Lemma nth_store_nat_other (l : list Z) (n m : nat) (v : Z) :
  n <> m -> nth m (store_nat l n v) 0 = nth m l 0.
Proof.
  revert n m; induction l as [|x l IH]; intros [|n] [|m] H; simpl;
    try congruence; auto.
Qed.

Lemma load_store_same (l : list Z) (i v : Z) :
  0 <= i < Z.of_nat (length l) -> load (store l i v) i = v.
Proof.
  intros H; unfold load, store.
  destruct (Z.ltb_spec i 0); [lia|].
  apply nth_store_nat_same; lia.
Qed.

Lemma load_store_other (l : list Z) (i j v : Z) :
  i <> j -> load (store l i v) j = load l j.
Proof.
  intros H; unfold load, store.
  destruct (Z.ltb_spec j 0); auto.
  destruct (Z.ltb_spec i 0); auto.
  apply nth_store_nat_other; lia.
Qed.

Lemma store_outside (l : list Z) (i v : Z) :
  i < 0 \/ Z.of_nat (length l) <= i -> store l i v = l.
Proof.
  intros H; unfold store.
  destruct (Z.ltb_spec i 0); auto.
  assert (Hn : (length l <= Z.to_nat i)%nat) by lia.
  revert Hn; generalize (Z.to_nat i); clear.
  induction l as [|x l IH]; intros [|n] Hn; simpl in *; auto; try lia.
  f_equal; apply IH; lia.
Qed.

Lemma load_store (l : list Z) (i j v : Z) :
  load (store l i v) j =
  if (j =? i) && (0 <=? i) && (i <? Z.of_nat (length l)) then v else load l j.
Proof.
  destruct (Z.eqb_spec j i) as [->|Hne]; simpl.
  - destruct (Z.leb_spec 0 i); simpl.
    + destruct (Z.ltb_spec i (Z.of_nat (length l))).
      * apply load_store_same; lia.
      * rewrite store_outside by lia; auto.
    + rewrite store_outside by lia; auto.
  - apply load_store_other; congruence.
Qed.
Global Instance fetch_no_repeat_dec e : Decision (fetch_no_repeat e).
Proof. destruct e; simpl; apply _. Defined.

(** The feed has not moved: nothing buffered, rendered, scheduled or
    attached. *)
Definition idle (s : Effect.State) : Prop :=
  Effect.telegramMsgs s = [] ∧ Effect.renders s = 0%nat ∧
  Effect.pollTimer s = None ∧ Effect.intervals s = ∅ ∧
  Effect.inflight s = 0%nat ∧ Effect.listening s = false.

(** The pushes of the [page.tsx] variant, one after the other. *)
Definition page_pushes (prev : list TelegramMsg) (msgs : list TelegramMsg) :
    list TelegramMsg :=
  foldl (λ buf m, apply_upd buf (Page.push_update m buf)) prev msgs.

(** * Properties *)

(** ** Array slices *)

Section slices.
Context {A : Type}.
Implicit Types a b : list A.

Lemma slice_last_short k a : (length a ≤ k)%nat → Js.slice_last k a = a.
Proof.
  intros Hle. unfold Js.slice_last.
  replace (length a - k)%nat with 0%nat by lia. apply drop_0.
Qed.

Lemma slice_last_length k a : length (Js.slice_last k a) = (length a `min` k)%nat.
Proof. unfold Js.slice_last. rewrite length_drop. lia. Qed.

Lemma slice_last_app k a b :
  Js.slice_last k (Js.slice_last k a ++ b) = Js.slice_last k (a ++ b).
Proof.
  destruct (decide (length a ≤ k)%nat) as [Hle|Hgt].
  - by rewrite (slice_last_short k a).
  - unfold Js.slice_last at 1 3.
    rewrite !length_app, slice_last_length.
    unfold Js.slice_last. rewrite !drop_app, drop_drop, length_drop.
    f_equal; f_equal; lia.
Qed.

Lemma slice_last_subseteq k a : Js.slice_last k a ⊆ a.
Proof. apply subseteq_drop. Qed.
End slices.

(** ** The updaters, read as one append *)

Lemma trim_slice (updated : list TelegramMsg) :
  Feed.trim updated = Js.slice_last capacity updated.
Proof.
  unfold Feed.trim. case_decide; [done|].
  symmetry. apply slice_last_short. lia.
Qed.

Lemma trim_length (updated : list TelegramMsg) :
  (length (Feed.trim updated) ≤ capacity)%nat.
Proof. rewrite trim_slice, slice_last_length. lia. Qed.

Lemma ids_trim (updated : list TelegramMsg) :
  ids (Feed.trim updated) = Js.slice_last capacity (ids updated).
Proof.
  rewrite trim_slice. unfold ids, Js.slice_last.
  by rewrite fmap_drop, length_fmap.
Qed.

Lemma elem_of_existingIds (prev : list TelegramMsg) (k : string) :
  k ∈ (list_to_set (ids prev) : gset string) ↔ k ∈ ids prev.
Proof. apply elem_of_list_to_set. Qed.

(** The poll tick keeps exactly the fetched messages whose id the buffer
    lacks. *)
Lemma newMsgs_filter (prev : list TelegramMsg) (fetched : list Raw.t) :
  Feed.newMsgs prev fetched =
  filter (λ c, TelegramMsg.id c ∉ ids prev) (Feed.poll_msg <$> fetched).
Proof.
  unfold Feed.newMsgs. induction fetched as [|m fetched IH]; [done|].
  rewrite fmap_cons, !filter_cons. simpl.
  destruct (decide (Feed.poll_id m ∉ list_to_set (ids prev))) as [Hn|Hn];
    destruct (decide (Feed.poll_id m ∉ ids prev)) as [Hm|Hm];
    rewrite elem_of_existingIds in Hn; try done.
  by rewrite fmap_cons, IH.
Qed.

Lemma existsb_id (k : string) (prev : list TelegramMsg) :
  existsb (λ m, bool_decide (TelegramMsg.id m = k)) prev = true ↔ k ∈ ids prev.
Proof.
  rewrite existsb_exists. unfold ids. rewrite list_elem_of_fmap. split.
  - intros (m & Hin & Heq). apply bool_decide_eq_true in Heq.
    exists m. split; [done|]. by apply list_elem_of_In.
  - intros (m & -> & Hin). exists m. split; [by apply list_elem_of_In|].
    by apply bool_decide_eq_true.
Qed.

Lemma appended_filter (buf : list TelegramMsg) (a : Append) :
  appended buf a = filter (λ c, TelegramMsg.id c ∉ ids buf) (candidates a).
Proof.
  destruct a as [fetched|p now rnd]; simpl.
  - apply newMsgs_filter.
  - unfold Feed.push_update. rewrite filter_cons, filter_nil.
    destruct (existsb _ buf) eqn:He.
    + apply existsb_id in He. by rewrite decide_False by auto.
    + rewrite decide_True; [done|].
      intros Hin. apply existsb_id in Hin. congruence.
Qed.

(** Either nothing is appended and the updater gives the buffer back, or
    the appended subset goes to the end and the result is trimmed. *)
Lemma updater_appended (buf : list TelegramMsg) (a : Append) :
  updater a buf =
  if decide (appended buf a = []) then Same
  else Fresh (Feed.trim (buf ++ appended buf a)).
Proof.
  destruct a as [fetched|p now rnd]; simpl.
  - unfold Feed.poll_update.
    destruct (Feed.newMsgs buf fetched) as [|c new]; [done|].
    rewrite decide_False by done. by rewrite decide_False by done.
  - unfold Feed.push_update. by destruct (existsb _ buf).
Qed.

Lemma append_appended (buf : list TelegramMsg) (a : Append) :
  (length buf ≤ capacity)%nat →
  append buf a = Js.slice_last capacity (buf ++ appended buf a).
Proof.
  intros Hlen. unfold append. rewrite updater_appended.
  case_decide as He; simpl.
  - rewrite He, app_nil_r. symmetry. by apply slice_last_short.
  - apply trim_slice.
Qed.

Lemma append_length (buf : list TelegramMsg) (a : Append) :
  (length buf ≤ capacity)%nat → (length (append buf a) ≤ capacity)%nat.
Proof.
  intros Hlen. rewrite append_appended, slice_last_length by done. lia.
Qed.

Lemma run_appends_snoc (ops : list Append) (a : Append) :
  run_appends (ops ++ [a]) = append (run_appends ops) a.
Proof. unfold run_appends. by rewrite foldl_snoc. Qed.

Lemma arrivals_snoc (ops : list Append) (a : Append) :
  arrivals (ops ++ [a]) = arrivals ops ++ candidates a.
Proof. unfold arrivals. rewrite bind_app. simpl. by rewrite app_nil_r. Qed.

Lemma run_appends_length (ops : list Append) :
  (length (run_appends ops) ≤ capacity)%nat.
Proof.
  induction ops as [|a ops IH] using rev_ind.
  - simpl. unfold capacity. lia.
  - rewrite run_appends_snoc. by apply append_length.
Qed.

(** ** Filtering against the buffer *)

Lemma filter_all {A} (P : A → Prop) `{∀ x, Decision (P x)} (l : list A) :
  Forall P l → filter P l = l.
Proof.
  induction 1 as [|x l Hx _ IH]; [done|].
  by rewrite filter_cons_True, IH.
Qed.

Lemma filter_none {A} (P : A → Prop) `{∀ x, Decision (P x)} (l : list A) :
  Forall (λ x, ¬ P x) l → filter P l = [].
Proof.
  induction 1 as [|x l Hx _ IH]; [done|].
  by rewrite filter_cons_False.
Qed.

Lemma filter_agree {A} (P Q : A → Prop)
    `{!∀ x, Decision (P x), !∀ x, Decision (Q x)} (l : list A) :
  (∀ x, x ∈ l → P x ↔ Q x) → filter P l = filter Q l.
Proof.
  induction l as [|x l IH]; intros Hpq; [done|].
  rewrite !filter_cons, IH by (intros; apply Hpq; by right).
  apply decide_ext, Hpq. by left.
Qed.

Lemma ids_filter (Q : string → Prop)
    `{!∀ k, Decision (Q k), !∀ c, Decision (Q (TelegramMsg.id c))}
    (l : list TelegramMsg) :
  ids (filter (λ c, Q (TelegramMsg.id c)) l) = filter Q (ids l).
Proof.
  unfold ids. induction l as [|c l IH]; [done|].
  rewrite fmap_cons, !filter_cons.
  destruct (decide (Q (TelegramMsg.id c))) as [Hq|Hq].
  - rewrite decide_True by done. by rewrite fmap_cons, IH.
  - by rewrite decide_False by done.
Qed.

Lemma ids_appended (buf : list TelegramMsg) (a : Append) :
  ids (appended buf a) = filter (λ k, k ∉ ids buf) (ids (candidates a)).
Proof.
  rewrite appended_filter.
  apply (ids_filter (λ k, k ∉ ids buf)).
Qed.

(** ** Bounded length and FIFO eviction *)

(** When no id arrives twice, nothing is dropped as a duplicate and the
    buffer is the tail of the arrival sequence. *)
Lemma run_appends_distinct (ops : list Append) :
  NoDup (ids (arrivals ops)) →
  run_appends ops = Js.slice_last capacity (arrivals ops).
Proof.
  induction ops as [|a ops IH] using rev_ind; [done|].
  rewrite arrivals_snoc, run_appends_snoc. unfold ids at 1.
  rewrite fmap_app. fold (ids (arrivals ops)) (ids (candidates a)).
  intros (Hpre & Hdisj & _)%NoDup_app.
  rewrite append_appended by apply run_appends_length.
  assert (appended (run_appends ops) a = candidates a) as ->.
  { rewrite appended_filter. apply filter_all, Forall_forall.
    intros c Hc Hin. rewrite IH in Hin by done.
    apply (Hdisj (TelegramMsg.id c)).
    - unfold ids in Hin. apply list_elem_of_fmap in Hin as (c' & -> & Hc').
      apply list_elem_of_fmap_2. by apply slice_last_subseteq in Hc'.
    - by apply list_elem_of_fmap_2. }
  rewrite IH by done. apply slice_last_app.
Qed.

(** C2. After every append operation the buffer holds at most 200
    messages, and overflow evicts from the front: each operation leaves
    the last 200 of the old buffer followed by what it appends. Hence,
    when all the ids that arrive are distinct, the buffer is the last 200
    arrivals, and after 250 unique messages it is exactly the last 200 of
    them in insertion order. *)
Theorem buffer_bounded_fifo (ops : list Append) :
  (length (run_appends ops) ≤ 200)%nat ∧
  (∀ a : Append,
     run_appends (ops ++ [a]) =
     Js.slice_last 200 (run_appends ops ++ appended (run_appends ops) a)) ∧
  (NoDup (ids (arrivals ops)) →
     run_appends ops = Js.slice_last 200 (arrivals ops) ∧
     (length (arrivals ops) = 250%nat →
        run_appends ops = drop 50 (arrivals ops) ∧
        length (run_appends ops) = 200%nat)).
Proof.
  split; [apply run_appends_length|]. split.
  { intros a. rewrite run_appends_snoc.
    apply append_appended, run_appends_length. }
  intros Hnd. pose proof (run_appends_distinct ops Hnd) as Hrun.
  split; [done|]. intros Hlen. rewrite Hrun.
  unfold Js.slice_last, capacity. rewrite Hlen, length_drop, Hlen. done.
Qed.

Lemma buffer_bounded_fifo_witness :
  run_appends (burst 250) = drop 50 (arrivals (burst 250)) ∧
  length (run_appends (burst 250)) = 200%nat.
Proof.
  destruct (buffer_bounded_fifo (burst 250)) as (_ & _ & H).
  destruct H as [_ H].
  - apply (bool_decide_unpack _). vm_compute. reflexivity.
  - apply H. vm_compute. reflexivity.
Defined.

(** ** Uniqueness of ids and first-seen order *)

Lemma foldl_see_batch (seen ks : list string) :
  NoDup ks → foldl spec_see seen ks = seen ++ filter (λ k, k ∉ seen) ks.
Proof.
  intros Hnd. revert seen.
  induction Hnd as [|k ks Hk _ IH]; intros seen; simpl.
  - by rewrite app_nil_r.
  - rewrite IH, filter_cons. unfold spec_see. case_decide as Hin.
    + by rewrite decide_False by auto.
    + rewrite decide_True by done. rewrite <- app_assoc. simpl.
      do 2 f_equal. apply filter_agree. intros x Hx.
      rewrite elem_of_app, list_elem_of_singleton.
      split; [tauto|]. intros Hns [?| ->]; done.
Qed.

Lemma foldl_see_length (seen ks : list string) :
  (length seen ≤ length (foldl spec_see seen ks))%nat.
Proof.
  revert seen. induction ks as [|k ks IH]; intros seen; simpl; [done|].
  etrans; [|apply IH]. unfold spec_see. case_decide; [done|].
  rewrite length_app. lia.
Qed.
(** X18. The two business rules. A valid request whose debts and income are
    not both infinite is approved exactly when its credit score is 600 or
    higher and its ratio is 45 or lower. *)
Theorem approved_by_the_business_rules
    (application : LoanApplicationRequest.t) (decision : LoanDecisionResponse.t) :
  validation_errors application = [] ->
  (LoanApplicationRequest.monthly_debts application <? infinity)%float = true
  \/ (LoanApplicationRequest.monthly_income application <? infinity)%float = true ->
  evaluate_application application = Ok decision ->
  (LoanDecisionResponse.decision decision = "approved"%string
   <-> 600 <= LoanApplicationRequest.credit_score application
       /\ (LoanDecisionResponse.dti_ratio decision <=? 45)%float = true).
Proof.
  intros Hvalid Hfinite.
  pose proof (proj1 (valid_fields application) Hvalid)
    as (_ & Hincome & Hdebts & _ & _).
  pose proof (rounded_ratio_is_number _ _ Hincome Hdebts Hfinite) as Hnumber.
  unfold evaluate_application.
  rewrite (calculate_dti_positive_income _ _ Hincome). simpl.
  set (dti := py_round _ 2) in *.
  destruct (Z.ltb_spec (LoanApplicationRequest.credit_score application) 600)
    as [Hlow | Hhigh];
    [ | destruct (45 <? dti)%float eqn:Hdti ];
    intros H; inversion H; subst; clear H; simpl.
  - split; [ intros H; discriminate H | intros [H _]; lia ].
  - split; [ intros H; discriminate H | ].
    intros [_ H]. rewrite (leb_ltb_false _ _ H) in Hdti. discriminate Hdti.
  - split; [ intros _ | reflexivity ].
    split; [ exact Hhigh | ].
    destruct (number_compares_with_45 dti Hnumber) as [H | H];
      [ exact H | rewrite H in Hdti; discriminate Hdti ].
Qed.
____
[What is required]:
Find the lines in the data that include "Hdisj", then copy each of them.

[Final answer]:
  intros (Hpre & Hdisj & _)%NoDup_app.
    apply (Hdisj (TelegramMsg.id c)).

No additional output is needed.